In 2013 an exhibition of the series Improvising Pantomime (1971-73) was held at the Lithuanian embassy in Washington D.C. This series which makes use of ornate mounts, layered images and a heavy dose of vivid, psychedelic colour shows Luckus’s keen eye for design and inventive spirit. Those qualities also come to the fore in his final project, A Take on Vintage Photography, an extensive montage from a large collection of photographs. Luckus made the series into a book, deliberately excluding text and titles and making intelligent and subversive use of crops, close-ups, layered and repeating images to create a remarkable and highly personal visual compendium of the world.
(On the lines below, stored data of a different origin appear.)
Lemma ts_tx_spec num p a l s hdr rest len fuel :
  talker_ok num p a l -> mq_refines s a -> length hdr = 32%nat -> (192 * num <= length rest)%nat ->
  (num + length (f_held a) < fuel)%nat ->
  mq_returns (openavbMapMpeg2tsTxCB fuel (Some p) (hdr ++ rest) len) s (fun '(rc, buf, len', P') s' =>
    exists a' p', P' = Some p' /\ mq_refines s' a' /\ talker_ok num p' a' (drop (188 * ts_fits num l) l) /\
      (length (f_held a') <= length (f_held a))%nat /\
      if (0 <? ts_fits num l)%nat
      then rc = TX_CB_RET_PACKET_READY /\ len' = Z.of_nat (ts_fits num l) * 192 + 32 /\ ts_frame (ts_fits num l) l buf
      else rc = TX_CB_RET_PACKET_NOT_READY /\ len' = len).
Proof.
  intros (Hwf & Hdb & Hnum & Hit & Hst & Hal & H255) H Hh Hrl Hf. cbn [openavbMapMpeg2tsTxCB].
  destruct (ts_header_spec hdr rest Hh) as (hdr1 & E1 & Hh1). eapply mq_bind_lift; [exact E1|].
  eapply mq_bind; [by apply (lock_spec s a true)|]. intros item s1 [H1 Hat].
  assert (ts_inv l (DBC p) num a (TsProgress p (hdr1 ++ rest) TS_TOTAL_HEADER_SIZE 0) 0) as Hinv.
  { split; cbn; try done; try lia. exists hdr1, [], rest. split_and!; [done..|lia]. }
  pose proof (tw_count _ Hwf).
  eapply mq_bind; [eapply (ts_loop_spec l (DBC p) num fuel a s1 _ 0 item true Hinv Hal H1); [|done|lia]|].
  { symmetry. apply Nat.ltb_lt. lia. }
  intros [item' t] s2 (a' & k & H2 & Hinv2 & Hend & Hlen). pose proof (loop_end _ _ _ _ _ _ Hinv2 Hend) as ->.
  eapply (mq_bind _ _ _ (fun _ s3 => mq_refines s3 a')).
  { destruct item'; [by apply tail_unlock_spec|done]. }
  intros [] s3 H3. destruct Hinv2 as [Gwf Git Gnum Gdbc Gk Gad Gat Gst Gen (hdr2 & ts & rest2 & Gbuf & Gh & Gts & Grl)].
  destruct t as [p2 buf at_ added]. cbn [tp_p tp_buf tp_at tp_added] in *. subst added buf.
  assert (dbc_ok p2) as Hdb2 by (by destruct Hdb; split; rewrite Gdbc).
  destruct (Nat.ltb_spec 0 (ts_fits num l)) as [Hpos|Hzero].
  - rewrite (proj2 (Z.ltb_lt _ _)) by lia.
    destruct (finish_header hdr2 (src_packets ts (ts_cut (ts_fits num l) l) ++ rest2) (DBC p2) (ts_fits num l))
      as (hdr3 & E3 & Hh3 & H27 & H20); [done|apply Hdb2|apply Hdb2|lia|].
    destruct (wr (hdr2 ++ src_packets ts (ts_cut (ts_fits num l) l) ++ rest2) HIDX_DBC8 (DBC p2)) as [w|] eqn:W; [|done].
    eapply mq_bind_lift; [done|]. cbv zeta. rewrite res_bind_ret in E3. eapply mq_bind_lift; [exact E3|]. apply mq_ret.
    eexists a', _. split; [done|]. split; [done|]. split; [|split; [done|]].
    + split_and!; [destruct Gwf; by split|by apply dbc_next|done|done|done|by apply aligned_drop|done].
    + split_and!; [done|done|]. exists hdr3, ts, rest2, (DBC p2). split_and!; [done..|apply Hdb2|done].
  - rewrite (proj2 (Z.ltb_ge _ _)) by lia. apply mq_ret. exists a', p2.
    split; [done|]. split; [done|]. split; [|by split_and!]. split_and!; [done..|by apply aligned_drop|done].
Qed.

(** ** The listener *)

Lemma ts_store_spec pkts : forall ts pre rest a d,
  length ts = length pkts -> Forall (fun b => length b = 188%nat /\ bytes_ok b) pkts ->
  pPubData a = Some d -> 0 <= dataLen a -> dataLen a + 188 * Zlen pkts <= itemSize a -> itemSize a <= Zlen d ->
  itemSize a < 4294967296 ->
  ts_store (length pkts) 188 (pre ++ src_packets ts pkts ++ rest) (Zlen pre) a =
    Ret (with_data (take (Z.to_nat (dataLen a)) d ++ concat pkts ++ drop (Z.to_nat (dataLen a) + 188 * length pkts) d)
           (dataLen a + 188 * Zlen pkts) a).
Proof.
  induction pkts as [|b pkts IH]; intros ts pre rest a d Hts Hb Hd H0 Hroom Hsz H32.
  { cbn. rewrite Nat.mul_0_r, Nat.add_0_r, take_drop. f_equal. destruct a. cbn in *. unfold with_data. cbn. f_equal; [done|lia]. }
  destruct ts as [|t ts]; [done|]. injection Hts as Hts. apply Forall_cons_1 in Hb as [[Hbl Hbb] Hb]. cbn [length ts_store] in *.
  rewrite u32_id, (proj2 (Z.leb_le _ _)) by lia.
  change (src_packets (t :: ts) (b :: pkts)) with ((be32 t ++ b) ++ src_packets ts pkts).
  replace (pre ++ ((be32 t ++ b) ++ src_packets ts pkts) ++ rest) with ((pre ++ be32 t) ++ b ++ src_packets ts pkts ++ rest)
    by (by rewrite <- !app_assoc).
  assert (rd_list ((pre ++ be32 t) ++ b ++ src_packets ts pkts ++ rest) (Zlen pre + MPEGTS_SRC_PKT_SIZE - 188) (Z.to_nat 188) = Ret b) as ->.
  { replace (Z.to_nat 188) with (length b) by (rewrite Hbl; done). apply rd_list_app. rewrite length_app.
    change (length (be32 t)) with 4%nat. unfold MPEGTS_SRC_PKT_SIZE, MPEG2_TS_PKT_SIZE, MPEGTS_SRC_PKT_HDR_SIZE. lia. }
  rewrite res_bind_ret. unfold put_bytes. rewrite Hd, wr_list_slice by (done || lia). rewrite res_bind_ret.
  set (d1 := take (Z.to_nat (dataLen a)) d ++ b ++ drop (Z.to_nat (dataLen a) + length b) d).
  assert (length d1 = length d) as Hl1 by (subst d1; rewrite !length_app, length_take, length_drop; lia).
  replace ((pre ++ be32 t) ++ b ++ src_packets ts pkts ++ rest) with ((pre ++ be32 t ++ b) ++ src_packets ts pkts ++ rest)
    by (by rewrite <- !app_assoc).
  replace (Zlen pre + MPEGTS_SRC_PKT_SIZE) with (Zlen (pre ++ be32 t ++ b)).
  2:{ rewrite !length_app, Hbl. change (length (be32 t)) with 4%nat. unfold MPEGTS_SRC_PKT_SIZE, MPEG2_TS_PKT_SIZE, MPEGTS_SRC_PKT_HDR_SIZE. lia. }
  rewrite (IH ts _ rest (with_data d1 (dataLen a + 188) a) d1 Hts Hb eq_refl); cbn [dataLen itemSize with_data]; [|lia..].
  f_equal. unfold with_data. cbn [pAvtpTime readIdx itemSize taken pPubMapData pPvtMapData pPvtIntfData]. f_equal; [|lia]. f_equal.
  assert (length (take (Z.to_nat (dataLen a)) d) = Z.to_nat (dataLen a)) as Htl by (rewrite length_take; lia).
  replace (take (Z.to_nat (dataLen a + 188)) d1) with (take (Z.to_nat (dataLen a)) d ++ b).
  2:{ subst d1. rewrite app_assoc, take_app_length'; [done|rewrite length_app; lia]. }
  cbn [concat]. rewrite <- !app_assoc. do 3 f_equal. subst d1. rewrite app_assoc, drop_app, length_app, Htl, Hbl.
  rewrite drop_ge by (rewrite length_app; lia). cbn [app]. rewrite drop_drop. f_equal. lia.
Qed.

(** An empty item with room for a frame. *)
Definition rx_item (num : nat) (h : media_q_item) : Prop :=
  exists d, pPubData h = Some d /\ dataLen h = 0 /\ 188 * Z.of_nat num <= itemSize h /\ itemSize h <= Zlen d /\
    itemSize h < 4294967296.
Definition received (y : media_q_item) : list Z := take (Z.to_nat (dataLen y)) (default [] (pPubData y)).

Lemma rx_time_some pData n t0 : 16 <= Zlen pData -> exists t, rx_time pData n t0 = Ret t.
Proof.
  intros Hl. unfold rx_time, get32, HIDX_AVTP_TIMESPAMP32, HIDX_AVTP_HIDE7_TV1, HIDX_AVTP_HIDE7_TU1.
  rewrite rd_list_slice by lia. rewrite !res_bind_ret.
  destruct (lookup_lt_is_Some_2 pData 1 ltac:(lia)) as [b1 H1]. destruct (lookup_lt_is_Some_2 pData 3 ltac:(lia)) as [b3 H3].
  rewrite (rd_lookup pData 1 b1), res_bind_ret by (done || lia). rewrite (rd_lookup pData 3 b3), res_bind_ret by (done || lia).
  by eexists.
Qed.

Lemma cut_ok k : forall l, (188 * k <= length l)%nat -> bytes_ok l ->
  Forall (fun b => length b = 188%nat /\ bytes_ok b) (ts_cut k l).
Proof.
  induction k as [|k IH]; intros l Hl Hb; [constructor|]. cbn [ts_cut]. constructor.
  - split; [rewrite length_take; lia|by apply Forall_take].
  - apply IH; [rewrite length_drop; lia|by apply Forall_drop].
Qed.

Lemma ts_rx_spec num k l pl s a h f buf len :
  mq_refines s a -> f_free a = h :: f -> rx_item num h -> tsPacketSize pl = 188 ->
  (0 < k <= num)%nat -> (k <= 255)%nat -> (188 * k <= length l)%nat -> bytes_ok l -> ts_frame k l buf ->
  mq_returns (openavbMapMpeg2tsRxCB (Some pl) buf len) s (fun r s' => exists a' y,
    r = (false, Some pl) /\ mq_refines s' a' /\ f_free a' = f /\ f_held a' = f_held a ++ [y] /\ received y = take (188 * k) l).
Proof.
  intros H Hfree (d & Hd & H0 & Hsz1 & Hsz2 & Hsz3) Hps Hk Hk8 Hl Hbl (hdr & ts & rest & dbc & -> & Hh & Hts & H27 & Hd8 & H20).
  cbn [openavbMapMpeg2tsRxCB]. set (buf := hdr ++ _).
  assert (Hb : 32 <= Zlen buf) by (subst buf; rewrite length_app; lia).
  eapply (mq_bind_lift _ _ _ dbc). { apply rd_lookup; [done|]. subst buf.
    change (Z.to_nat HIDX_DBC8) with 27%nat. rewrite lookup_app_l by lia. exact H27. }
  rewrite Hd8. cbn [Z.ltb Z.compare].
  eapply (mq_bind_lift _ _ _ (Z.of_nat k * 192 + 8)).
  { unfold get16. rewrite rd_list_slice by (unfold HIDX_DATALEN16; lia). rewrite res_bind_ret. subst buf.
    change (Z.to_nat HIDX_DATALEN16) with 20%nat. rewrite drop_app_le, take_app_le by (rewrite ?length_drop; lia).
    replace (take 2 (drop 20 hdr)) with (drop 20 (take 22 hdr)) by (by rewrite skipn_firstn_comm).
    rewrite H20, of_be16. f_equal. unfold u16. rewrite Z.mod_small; lia. }
  assert (u8 (Z.quot (Z.of_nat k * 192 + 8 - CIP_HEADER_SIZE) MPEGTS_SRC_PKT_SIZE) = Z.of_nat k) as ->.
  { unfold CIP_HEADER_SIZE, MPEGTS_SRC_PKT_SIZE, MPEG2_TS_PKT_SIZE, MPEGTS_SRC_PKT_HDR_SIZE.
    rewrite Z.quot_div_nonneg by lia. replace (Z.of_nat k * 192 + 8 - 8) with (Z.of_nat k * 192) by lia.
    change (188 + 4) with 192. rewrite Z.div_mul by done. apply u8_id. lia. }
  rewrite (proj2 (Z.ltb_lt 0 (Z.of_nat k))) by lia.
  eapply mq_bind; [by apply head_lock_spec|]. rewrite Hfree. intros i s1 [H1 (j & -> & Hj)].
  eapply mq_bind; [by eapply head_read_spec|]. intros y s2 [-> ->]. rewrite H0, Z.eqb_refl.
  destruct (rx_time_some buf (mq_tick s1) (pAvtpTime h) ltac:(lia)) as [t Ht].
  eapply (mq_bind _ _ _ (fun _ s2 => mq_refines s2 (fifo_write_head (with_time t) (fifo_call a)) /\ at_index q_head s2 j)).
  { apply mq_bind_call. pose proof (proj1 H1) as Htick. pose proof (refines_call _ _ H1) as H2.
    eapply mq_bind_lift; [exact Ht|]. by eapply (head_write_spec _ (fifo_call a)). }
  intros [] s2 [H2 Hj2]. assert (f_free (fifo_write_head (with_time t) (fifo_call a)) = with_time t h :: f) as Hf2.
  { unfold fifo_write_head. cbn. by rewrite Hfree. }
  eapply mq_bind; [by eapply head_read_spec|]. intros y s3 [-> ->].
  eapply mq_bind_lift.
  { rewrite Hps, Nat2Z.id, <- (ts_cut_len k l) at 1. change TS_TOTAL_HEADER_SIZE with 32.
    replace 32 with (Zlen hdr) by lia. subst buf. apply ts_store_spec with (d := d); cbn; rewrite ?ts_cut_len; try done; try lia.
    by apply cut_ok. }
  eapply mq_bind; [eapply (head_write_spec _ _ H2); [exact Hf2|done|exact Hj2]|]. intros [] s3 [H3 _].
  eapply mq_bind; [by apply head_push_spec|]. intros ok s4 [_ H4]. apply mq_ret.
  eexists _, _. split; [done|]. split; [exact H4|]. unfold fifo_push, fifo_write_head. cbn. rewrite Hfree. cbn.
  split_and!; [done|done|]. unfold received. cbn. rewrite H0, ts_cut_len. cbn [Z.to_nat take app].
  rewrite concat_cut, take_0, app_nil_l. apply take_app_length'. rewrite length_take. lia.
Qed.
Writing about the project in his diary, Luckus says: “In the beginning I tried to classify my work according to social phenomena and photographical style, emphasizing the topic of life and death. This made me feel like a Lithuanian artist carving statues of God or the saints. When I put everything on the table, however, I felt like a god myself. In front of me I had an Asian and a Red Indian, a Negro, a white, a Moslem, a Buddhist, a Christian, the Czarist army, the Polish army, the Kaiser, the war, funerals and weddings. I shuffled thousands of images into a heap and found they were an orderly heap of life, because everything here was life and because all of us, whether a boxer, a Czar, a beggar or a half-naked woman were disclosed here. Archive photography seemed to me to reflect a bottomless well, waiting for someone to look into it and understand it.” Luckus’s prescient sense of the importance of the archive makes this a series that wouldn’t be out of place in a contemporary photography exhibition.

When Vitas Luckus Works (Kaunas photography gallery, Lithuanian art museum, 2014) won the Historical Book Award at the Rencontres d’Arles in 2015, many must have wondered why they had never heard of this artist before. Thanks to his widow’s efforts, Luckus’s work is finally coming back into the light.